▶ [Data]
▼

(* ===== verification/ByteStream.v ===== *)
(** * ByteStream: bytes from one application to another

    The whole way of a stream: the socket library of one application
    ([SocketLib]), the transport elements of two hosts and the routers between
    them ([TransportStream]), and the socket library of the other application. *)

From Stdlib Require Import ZArith Lia Ascii String.
From stdpp Require Import base gmap list.
From S2P Require Import Prelude Text ConfParse XiaPath XiaPathCodec XidText XiaPathText XiaHeader ExtHeader RouteTable Elements HeaderView PacketRoute PacketRouteSpec PacketRouteWalk DagNode DagAddr XTransport TransportWire Carriage TransportSocket TransportStream SocketLib SocketLibSpec.
Local Open Scope Z_scope.

Lemma concat_prefix {A} (l1 l2 : list (list A)) : l1 `prefix_of` l2 → concat l1 `prefix_of` concat l2.
Proof. intros [k ->]. exists (concat k). apply concat_app. Qed.

Section bytes.
Context (query_xid : str → option Xid) (query_ip : str → option (list Z)).
Context (entries : kvmap → list (Z * list Z)) (fresh : nat → list Z) (fresh_nodes : Z → list xid_node).
Context (port_order : gmap Z DAGinfo → list Z) (cid_order : gmap Xid bool → list Xid).
Context (sid : side → Xid) (sport : side → Z).
Context (Hentries : ∀ m, entries m ≡ₚ map_to_list m) (Hfresh : ∀ n, length (fresh n) = n).
Context (Hnodes : ∀ n, 0 ≤ n → Z.of_nat (length (fresh_nodes n)) = n).
Context (Hports : ∀ m, port_order m ≡ₚ (map_to_list m).*1) (Hcids : ∀ m, cid_order m ≡ₚ (map_to_list m).*1).
Context (Hsid : sid Caller ≠ sid Callee).
Context (serialize : api_msg → list Z) (sendto : Z → list Z → Z) (encode : str → list Z → list Z) (parse : list Z → reply).
Context (Hser : ∀ d, serialize (M_XSEND d) ≠ []) (Hsendto : ∀ fd b, sendto fd b ≤ Z.of_nat (length b)).
Context (Hparse : ∀ dag p, parse (encode dag p) = R_XRECV dag p).

Abbreviation may := (admissible query_xid query_ip sid).

(** C2: an application writes buffers with [Xsend] to an established stream; its
    messages reach the transport element of its host in order; the element sends
    them through a network that loses, repeats and reorders packets; the
    messages that the element of the other host has given to its application
    wait at the socket there.  Then the bytes that application reads with
    [Xrecv] are the first of the bytes that [Xsend] has accepted; and when all
    messages have arrived, enough calls read all of them.  The messages that wait
    must be shorter, in their encoded form, than the 15600 bytes of the buffer of
    the reading library, which cuts longer ones although [Xsend] accepts buffers
    of that length; and [new] and [new\[\]] must share one heap there ([ready]). *)
Theorem byte_stream s0 i l fd bufs : established query_xid query_ip entries fresh sid sport s0 → connected l fd → outbox l = [] →
  ∃ rcs l', sends serialize sendto fd bufs l = Ok (Some (rcs, l')) ∧
  ∀ s, reached query_xid query_ip entries fresh fresh_nodes port_order cid_order sport may s0 s →
  sent s (other i) `prefix_of` written fd (outbox l') →
  ∀ r fd' waiting lens, ready encode r fd' [] waiting → map snd waiting = rcvd s i → Forall (fits encode) waiting →
    Forall (λ len, 0 < len < 2 ^ 31) lens →
  ∃ rs r', recvs parse fd' lens r = Ok (rs, r') ∧
    concat (map snd rs) `prefix_of` concat (zip_with accepted bufs rcs) ∧
    (rcvd s i = written fd (outbox l') → (length (concat (rcvd s i)) + length (rcvd s i) < length lens)%nat →
     concat (map snd rs) = concat (zip_with accepted bufs rcs)).
Proof using Hentries Hfresh Hnodes Hports Hcids Hsid Hser Hsendto Hparse.
  intros Hest Hc Hout. destruct (sends_ok serialize sendto Hser Hsendto fd bufs l Hc) as (rcs & l' & Hsends & Hw).
  rewrite Hout in Hw. exists rcs, l'. split; [done|]. intros s Hre Hsent r fd' waiting lens Hrd Hwait Hfit Hlens.
  destruct (reached_inv query_xid query_ip entries fresh fresh_nodes port_order cid_order sid sport Hentries Hfresh Hnodes Hports Hcids Hsid
    s0 s Hest Hre) as (base & Hinv). destruct (proj1 Hinv i) as (_ & Hpre & _).
  destruct (recvs_ok encode parse Hparse fd' lens r [] waiting Hrd Hfit ltac:(done) Hlens) as (rs & r' & k' & w' & Hrs & _ & Hcat & _ & Hend & Hms).
  assert (all_bytes_of waiting = concat (rcvd s i)) as Hab by (unfold all_bytes_of; by rewrite Hwait).
  rewrite Hab in Hcat. exists rs, r'. split; [done|]. split.
  - rewrite <-(app_nil_l (concat (zip_with _ _ _))). change [] with (concat (written fd [])). rewrite <-Hw.
    transitivity (concat (rcvd s i)); [by eexists; symmetry|]. apply concat_prefix. by etransitivity.
  - intros Hall Hn. assert (k' = [] ∧ w' = []) as [-> ->].
    { apply Hend. unfold left_over in Hms. rewrite Hab in Hms. assert (length waiting = length (rcvd s i)) by (rewrite <-Hwait; by rewrite length_map).
      cbn [length] in Hms. lia. }
    cbn in Hcat. rewrite app_nil_r in Hcat. by rewrite Hcat, Hall, Hw.
Qed.
End bytes.

(** ** Witness *)

(** A router that is the host of every address, the packet of the message
    [1; 2; 3], and the packet where it arrives. *)
Definition demo_gate : XIAPacketRoute :=
  mkPacketRoute (replicate 5 (mkTable ∅ (mkRoute DESTINED_FOR_LOCALHOST 0 None) 1 4 XIAPath_reset Xid_undef)) (mkDecHLIM true 0).
Definition demo_pkt : list Z := Eval vm_compute in default [] (head (net demo_sent)).
Definition demo_run_gate : res (XIAPacketRoute * list event) := packet_route 20 demo_gate (mkPacket demo_pkt 0 0 Xid_undef).
Definition demo_arrived : list Z :=
  Eval vm_compute in match demo_run_gate with Ok (_, [Arrived q]) => p_data q | _ => [] end.

Lemma demo_able : able demo_gate (mkPacket demo_pkt 0 0 Xid_undef) 3.
Proof.
  split; [done|done|by left|by vm_compute|]. intros row k idx x He. cbn [p_data] in He.
  assert (∀ x, x = demo_xid CLICK_XIA_XID_TYPE_AD 2 ∨ x = demo_xid CLICK_XIA_XID_TYPE_HID 2 ∨ x = demo_xid CLICK_XIA_XID_TYPE_SID 2 →
    x ≠ _bcast_xid ∧ ∀ rt, decision (tables demo_gate) x = Some rt → rt_port rt ≠ DESTINED_FOR_BROADCAST) as Hx.
  { intros y [-> | [-> | ->]]; (split; [done|]); intros rt Hrt; vm_compute in Hrt; injection Hrt as <-; done. }
  apply Hx. clear Hx. unfold dag_edge in He. case_decide as Hr; [|done].
  assert (row = 0 ∨ row = 1 ∨ row = 2) as Hrow by lia. assert (k = 0 ∨ k = 1 ∨ k = 2 ∨ k = 3) as Hk by lia.
  destruct_or! Hrow; destruct_or! Hk; subst; vm_compute in He; try done; injection He as _ <-; auto.
Qed.

(** The checks below are evaluated. *)
Lemma demo_gate_run : packet_route (4 * Z.to_nat 3 + 8) demo_gate (mkPacket demo_pkt 0 0 Xid_undef) =
  Ok (demo_gate, [Arrived (mkPacket demo_arrived DESTINED_FOR_LOCALHOST 0 Xid_undef)]).
Proof. vm_compute. reflexivity. Qed.

Lemma demo_lands : lands demo_arrived (demo_sid 2).
Proof. exists 2. split; vm_compute; reflexivity. Qed.

Lemma demo_destination : ∃ q, dst_path demo_pkt = Ok q ∧ destination_xid q = Ok (demo_sid 2).
Proof. eexists. split; [vm_compute; reflexivity|]. vm_compute. reflexivity. Qed.

Lemma demo_carried : carried_to (demo_sid 2) demo_pkt demo_arrived.
Proof.
  split; [exact demo_destination|]. split; [|exact demo_lands].
  exact (carried_arrives demo_gate _ 3 _ _ _ demo_able demo_gate_run (list_elem_of_here _ _)).
Qed.

Lemma demo_net : net demo_sent = [demo_pkt].
Proof. vm_compute. reflexivity. Qed.

Lemma demo_receive_may : demo_may demo_sent (Receive Callee demo_arrived 0).
Proof. exists demo_pkt. split; [|exact demo_carried]. rewrite demo_net. apply list_elem_of_here. Qed.

Definition demo_got : system := match demo_run demo_sent (Receive Callee demo_arrived 0) with Ok s => s | Ub _ => demo_system end.

Abbreviation demo_reached := (reached (λ _, None) (λ _, None) demo_entries demo_fresh demo_nodes demo_ports demo_cids demo_sports demo_may demo_system).

Lemma demo_reached_sent : demo_reached demo_sent.
Proof. exact (reached_step _ _ _ _ _ _ _ _ _ _ _ _ _ (reached_init _ _ _ _ _ _ _ _ _ _) demo_send_may demo_sent_run). Qed.

Lemma demo_reached_got : demo_reached demo_got.
Proof.
  eapply reached_step; [exact demo_reached_sent|exact demo_receive_may|]. unfold demo_got.
  destruct demo_laws as (L1 & L2 & L3 & L4 & L5).
  destruct (reached_inv (λ _, None) (λ _, None) demo_entries demo_fresh demo_nodes demo_ports demo_cids demo_sids demo_sports
    L1 L2 L3 L4 L5 demo_sids_ne demo_system demo_sent demo_established demo_reached_sent) as (base & Hinv).
  destruct (receive_step (λ _, None) (λ _, None) demo_entries demo_fresh demo_nodes demo_ports demo_cids demo_sids demo_sports
    L1 L2 L3 demo_sids_ne demo_sent base Callee demo_arrived 0 Hinv demo_receive_may) as (s & _ & Hs & _).
  rewrite Hs. reflexivity.
Qed.

Lemma demo_got_rcvd : rcvd demo_got Callee = [[1; 2; 3]] ∧ sent demo_got Caller = [[1; 2; 3]].
Proof. split; vm_compute; reflexivity. Qed.

Lemma demo_connected : connected (demo_lib SocketLib.XSOCK_STREAM []) 5.
Proof. destruct (demo_lib_state SocketLib.XSOCK_STREAM []) as [Hs _]. eexists. split; [exact Hs|]. done. Qed.

Lemma demo_serialize_ne d : demo_serialize (M_XSEND d) ≠ [].
Proof. done. Qed.
Lemma demo_sendto_le fd b : demo_sendto fd b ≤ Z.of_nat (length b).
Proof. unfold demo_sendto. lia. Qed.

(** The message [1; 2; 3] is read in two parts. *)
Lemma byte_stream_witness : ∃ rs r, recvs demo_parse 5 [2; 2; 2; 2; 2] (demo_lib SocketLib.XSOCK_STREAM [(lit "x", [1; 2; 3])]) = Ok (rs, r) ∧
  concat (map snd rs) = [1; 2; 3].
Proof.
  destruct demo_laws as (L1 & L2 & L3 & L4 & L5).
  destruct (byte_stream (λ _, None) (λ _, None) demo_entries demo_fresh demo_nodes demo_ports demo_cids demo_sids demo_sports
    L1 L2 L3 L4 L5 demo_sids_ne demo_serialize demo_sendto demo_encode demo_parse demo_serialize_ne demo_sendto_le demo_parse_encode
    demo_system Callee (demo_lib SocketLib.XSOCK_STREAM []) 5 [[1; 2; 3]] demo_established demo_connected eq_refl)
    as (rcs & l & Hsend & Hall).
  vm_compute in Hsend. injection Hsend as <- <-. destruct demo_got_rcvd as [Hr Hs].
  destruct (Hall demo_got demo_reached_got) with (r := demo_lib SocketLib.XSOCK_STREAM [(lit "x", [1; 2; 3])]) (fd' := 5)
    (waiting := [(lit "x", [1; 2; 3])]) (lens := [2; 2; 2; 2; 2]) as (rs & r' & Hrs & _ & Hfull).
  - cbn [other]. rewrite Hs. vm_compute. exists []. reflexivity.
  - apply demo_ready.
  - rewrite Hr. reflexivity.
  - repeat (apply Forall_cons_2; [split; vm_compute; reflexivity|]). apply Forall_nil_2.
  - repeat (apply Forall_cons_2; [lia|]). apply Forall_nil_2.
  - exists rs, r'. split; [exact Hrs|]. rewrite Hr in Hfull. apply Hfull; [vm_compute; reflexivity|cbn; lia].
Defined.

▲

When you reach the line containing "Context (query_xid : str" in the data above, start copying exactly, and stop after the line containing "Context (Hnodes : ∀".

Context (query_xid : str → option Xid) (query_ip : str → option (list Z)).
Context (entries : kvmap → list (Z * list Z)) (fresh : nat → list Z) (fresh_nodes : Z → list xid_node).
Context (port_order : gmap Z DAGinfo → list Z) (cid_order : gmap Xid bool → list Xid).
Context (sid : side → Xid) (sport : side → Z).
Context (Hentries : ∀ m, entries m ≡ₚ map_to_list m) (Hfresh : ∀ n, length (fresh n) = n).
Context (Hnodes : ∀ n, 0 ≤ n → Z.of_nat (length (fresh_nodes n)) = n).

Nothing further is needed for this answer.